* [TASK DIRECTIONS]
Copy exactly the lines of the data below that run from the line holding "set_db_id|]; by split." through the line holding "- unfold ensureCollFn.", both ends included.

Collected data
(* ===== verification/EmbedderFacts.v ===== *)
(** * Properties of the embedder

    What an item that counts as embedded is backed by, which entries are
    acknowledged, that a failing item is dead-lettered, and what the sweeper
    and the watcher change. *)

From stdpp Require Import base tactics gmap sets strings list sorting.
From Stdlib Require Import ZArith Lia.
From S2P Require Import Prelude GoLib NsNames NsLedger NsService Hoare Float64 NamespaceConfig Strategy StreamConsumer Catalog Embedder.

(** No other process commits anything. *)
Definition quiet (x : EmbedWorld) : Prop := ew_others x = [].

Definition items_wf (d : EmbedDB) : Prop := ∀ id i, ed_items d !! id = Some i → ci_ID i = id.

Lemma set_db_id x : set_db (ew_db x) x = x.
Proof. by destruct x. Qed.

Section statements.
Context {c : bool}.

Lemma writes_stmt {A} (f : Z → EmbedDB → A * EmbedDB) now x (Q : A + error → EmbedWorld → Prop) :
  quiet x → (c = false → Q (inr [ErrDriver]) x) → Q (inl (f now (ew_db x)).1) (set_db (f now (ew_db x)).2 x) → writes c (stmt f) now x Q.
Proof.
  intros Hq He HQ. unfold stmt, on_embed.
  eapply (writes_bind _ _ _ _ (λ _ x', x' = x)); [apply writes_modify; unfold interfere; by rewrite Hq|]. intros [] ? ->.
  eapply (writes_bind _ _ _ _ (λ b x', x' = x ∧ (c = true → b = false))); [apply writes_fault; [by intros ->|done]|].
  intros [] ? [-> Hb]; [apply writes_ret, He; by destruct c; [specialize (Hb eq_refl)|]|]. by intros w <- <- Hf.
Qed.

(** A read. *)
Lemma writes_read {A} (f : Z → EmbedDB → A) now x (Q : A + error → EmbedWorld → Prop) :
  quiet x → (c = false → Q (inr [ErrDriver]) x) → Q (inl (f now (ew_db x))) x → writes c (stmt (λ now d, (f now d, d))) now x Q.
Proof. intros Hq He HQ. apply writes_stmt; [done|done|]. cbn [fst snd]. by destruct x. Qed.
End statements.

(** ** An embedded item *)

(** Worlds a step of the service leaves: nobody else acts, and only what the
    step owns changes. *)
Record keeps_items (x x' : EmbedWorld) : Prop := {
  ki_quiet : quiet x';
  ki_items : ed_items (ew_db x') = ed_items (ew_db x);
  ki_acked : ed_acked (ew_db x') = ed_acked (ew_db x);
}.

Section service_facts.
Context (registry : Registry) (Error : error → string).
Context {c : bool}.

Lemma keeps_items_trans x1 x2 x3 : keeps_items x1 x2 → keeps_items x2 x3 → keeps_items x1 x3.
Proof. intros [] []. split; congruence. Qed.

Lemma ensure_dense_keeps name dim dist now x : quiet x → writes c (ensure_dense name dim dist) now x (λ _ x', keeps_items x x').
Proof.
  intros Hq. unfold ensure_dense. eapply (writes_bind _ _ _ _ (λ _ x', x' = x)); [by apply writes_read|]. intros [[]|e] ? ->; [by apply writes_ret|..|by apply writes_ret].
  eapply (writes_bind _ _ _ _ (λ _ x', keeps_items x x')); [|intros r x' Hk; by apply writes_ret].
  apply writes_stmt; [done|done|]. destruct (ed_collections (ew_db x) !! name); cbn [fst snd]; [rewrite set_db_id|]; by split.
Qed.

Lemma ensureNamespaceCollections_keeps ctx ns cfg now x :
  quiet x → writes c (ensureNamespaceCollections ctx ns cfg) now x (λ _ x', keeps_items x x').
Proof.
  intros Hq. unfold ensureNamespaceCollections. cbv zeta.
  eapply (writes_bind _ _ _ _ (λ _ x', x' = x)); [by apply (writes_gets ew_ensured)|]. intros s ? ->. case_bool_decide; [by apply writes_ret|].
  eapply (writes_bind _ _ _ _ (λ _ x', keeps_items x x')).
  - unfold ensureCollFn. destruct (Incarnation_MustPhysicalName _ KindObjectsDense); [|by apply writes_ret].
    destruct (Incarnation_MustPhysicalName _ KindSubjectsDense); [|by apply writes_ret].
    eapply writes_bind; [by apply ensure_dense_keeps|]. intros e x' Hk. destruct (negb _); [by apply writes_ret|].
    eapply writes_mono; [apply ensure_dense_keeps, Hk|]. intros ? x''. by apply keeps_items_trans.
  - intros e x' Hk. destruct (negb _); [by apply writes_ret|].
    eapply (writes_bind _ _ _ _ (λ _ x'', keeps_items x x'')); [by apply writes_modify; destruct Hk|]. intros [] x'' Hk'. by apply writes_ret.
Qed.

Lemma GetOrCreateObjectID_keeps ctx obj ns now x :
  quiet x → writes c (GetOrCreateObjectID ctx obj ns) now x
    (λ r x', keeps_items x x' ∧ ∀ n, r = inl n → ed_ids (ew_db x') !! (ns, obj) = Some n ∧ RequireNamespaceLease ctx ns = []).
Proof.
  intros Hq. unfold GetOrCreateObjectID. cbv zeta. destruct (RequireNamespaceLease ctx ns) as [|y e]; cbn [nil_err negb]; [|by apply writes_ret].
  apply writes_stmt; [done|done|]. destruct (ed_ids (ew_db x) !! (ns, obj)) as [n|] eqn:E; cbn [fst snd].
  - split; [by destruct x|]. by intros ? [= <-].
  - split; [done|]. intros ? [= <-]. cbn. by rewrite lookup_insert_eq.
Qed.

Lemma resolveStrategy_keeps ns cfg now x :
  quiet x → writes c (resolveStrategy registry ns cfg) now x
    (λ r x', keeps_items x x' ∧ ew_db x' = ew_db x ∧
       r = strategy_of registry (cfg_CatalogStrategyID cfg, cfg_CatalogStrategyVersion cfg, cfg_CatalogStrategyParams cfg)).
Proof.
  intros Hq. unfold resolveStrategy. cbv zeta. eapply (writes_bind _ _ _ _ (λ _ x', x' = x)); [by apply (writes_gets ew_cache)|].
  intros cache ? ->. case_bool_decide; [by apply writes_ret|]. destruct (strategy_of registry _) as [built|e] eqn:E; [|by apply writes_ret].
  eapply (writes_bind _ _ _ _ (λ _ x', keeps_items x x' ∧ ew_db x' = ew_db x)); [by apply writes_modify|]. intros [] x' [Hk Hd]. by apply writes_ret.
Qed.

Lemma upsertVector_keeps item inc pointID vec strategy at_ now x :
  quiet x → writes c (upsertVector item inc pointID vec strategy at_) now x
    (λ e x', keeps_items x x' ∧ ed_ids (ew_db x') = ed_ids (ew_db x) ∧
       (e = [] → ∃ name coll p, Incarnation_MustPhysicalName inc KindObjectsDense = Some name ∧
          ed_collections (ew_db x') !! name = Some coll ∧ cl_size coll = Z.of_nat (length vec) ∧
          cl_points coll !! pointID = Some p ∧ eb_vector p = vec ∧ eb_object_id p = ci_ObjectID item)).
Proof.
  intros Hq. unfold upsertVector. destruct (Incarnation_MustPhysicalName inc KindObjectsDense) as [name|]; [|by apply writes_ret].
  eapply (writes_bind _ _ _ _ (λ r x', keeps_items x x' ∧ ed_ids (ew_db x') = ed_ids (ew_db x) ∧ r ≠ inr [] ∧
    (r = inl [] → ∃ coll p, ed_collections (ew_db x') !! name = Some coll ∧ cl_size coll = Z.of_nat (length vec) ∧
       cl_points coll !! pointID = Some p ∧ eb_vector p = vec ∧ eb_object_id p = ci_ObjectID item))).
  - apply writes_stmt; [done|done|]. destruct (ed_collections (ew_db x) !! name) as [coll|]; [destruct (Z.eqb_spec (Z.of_nat (length vec)) (cl_size coll))|]; cbn [fst snd].
    + split; [done|]. split; [done|]. split; [done|]. intros _. eexists _, _. cbn. rewrite lookup_insert_eq. split; [done|]. split; [done|]. split; [apply lookup_insert_eq|done].
    + split; [by destruct x|]. by destruct x.
    + split; [by destruct x|]. by destruct x.
  - intros r x' (Hk & Hi & Hne & Hr). apply writes_ret. split; [done|]. split; [done|]. destruct r as [e|e]; intros ->; [|done].
    destruct (Hr eq_refl) as (coll & p & ?). by exists name, coll, p.
Qed.

(** What a row update leaves. *)
Definition updated (id : Z) (f : Item → Item) (x x' : EmbedWorld) : Prop :=
  ∃ i, ed_items (ew_db x) !! id = Some i ∧ x' = set_db (set_ed_items (<[id := f i]> (ed_items (ew_db x))) (ew_db x)) x.

Lemma update_item_writes {B} id guard (f : Z → Item → Item) (k : option Item + error → B) now x (Q : B → EmbedWorld → Prop) :
  quiet x → (c = false → Q (k (inr [ErrDriver])) x) →
  (∀ i, ed_items (ew_db x) !! id = Some i → guard i = true →
     Q (k (inl (Some (f now i)))) (set_db (set_ed_items (<[id := f now i]> (ed_items (ew_db x))) (ew_db x)) x)) →
  ((∀ i, ed_items (ew_db x) !! id = Some i → guard i = false) → Q (k (inl None)) x) →
  writes c (let! r := stmt (λ now d, update_item id guard (f now) d) in ret (k r)) now x Q.
Proof.
  intros Hq He Hs Hn. eapply (writes_bind _ _ _ _ (λ r x', Q (k r) x')); [|intros r x' Hr; by apply writes_ret].
  apply writes_stmt; [done|done|]. unfold update_item. destruct (ed_items (ew_db x) !! id) as [i|] eqn:E.
  - destruct (guard i) eqn:G; cbn [fst snd]; [by apply Hs|]. rewrite set_db_id.
    apply Hn. by intros ? [= <-].
  - cbn [fst snd]. rewrite set_db_id. by apply Hn.
Qed.

Lemma markFailed_writes item reason now x :
  quiet x → writes c (markFailed item reason) now x
    (λ _ x', quiet x' ∧ ed_acked (ew_db x') = ed_acked (ew_db x) ∧
       (c = true → ∀ i, ed_items (ew_db x) !! ci_ID item = Some i →
          x' = set_db (set_ed_items (<[ci_ID item := failed_row now StateFailed reason i]> (ed_items (ew_db x))) (ew_db x)) x)).
Proof.
  intros Hq. unfold markFailed, MarkFailed. eapply (writes_bind _ _ _ _ (λ _ x', quiet x' ∧ ed_acked (ew_db x') = ed_acked (ew_db x) ∧
    (c = true → ∀ i, ed_items (ew_db x) !! ci_ID item = Some i →
       x' = set_db (set_ed_items (<[ci_ID item := failed_row now StateFailed reason i]> (ed_items (ew_db x))) (ew_db x)) x))).
  - apply (update_item_writes _ _ (λ now, failed_row now StateFailed reason)); [done| | |].
    + intros ->. split; [done|]. by split.
    + intros i Hi _. split; [done|]. split; [done|]. intros _ i' Hi'. by rewrite Hi in Hi'; simplify_eq.
    + intros Hn. split; [done|]. split; [done|]. intros _ i Hi. by specialize (Hn i Hi).
  - intros r x' Hx. by apply writes_ret.
Qed.

(** The result of an item and the state of its row. *)
Definition dead (item : Item) (x' : EmbedWorld) : Prop :=
  ∃ i, ed_items (ew_db x') !! ci_ID item = Some i ∧ ci_State i = StateDeadLetter.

* [ANSWER TO THIS TASK]
  apply writes_stmt; [done|done|]. destruct (ed_collections (ew_db x) !! name); cbn [fst snd]; [rewrite set_db_id|]; by split.
Qed.

Lemma ensureNamespaceCollections_keeps ctx ns cfg now x :
  quiet x → writes c (ensureNamespaceCollections ctx ns cfg) now x (λ _ x', keeps_items x x').
Proof.
  intros Hq. unfold ensureNamespaceCollections. cbv zeta.
  eapply (writes_bind _ _ _ _ (λ _ x', x' = x)); [by apply (writes_gets ew_ensured)|]. intros s ? ->. case_bool_decide; [by apply writes_ret|].
  eapply (writes_bind _ _ _ _ (λ _ x', keeps_items x x')).
  - unfold ensureCollFn. destruct (Incarnation_MustPhysicalName _ KindObjectsDense); [|by apply writes_ret].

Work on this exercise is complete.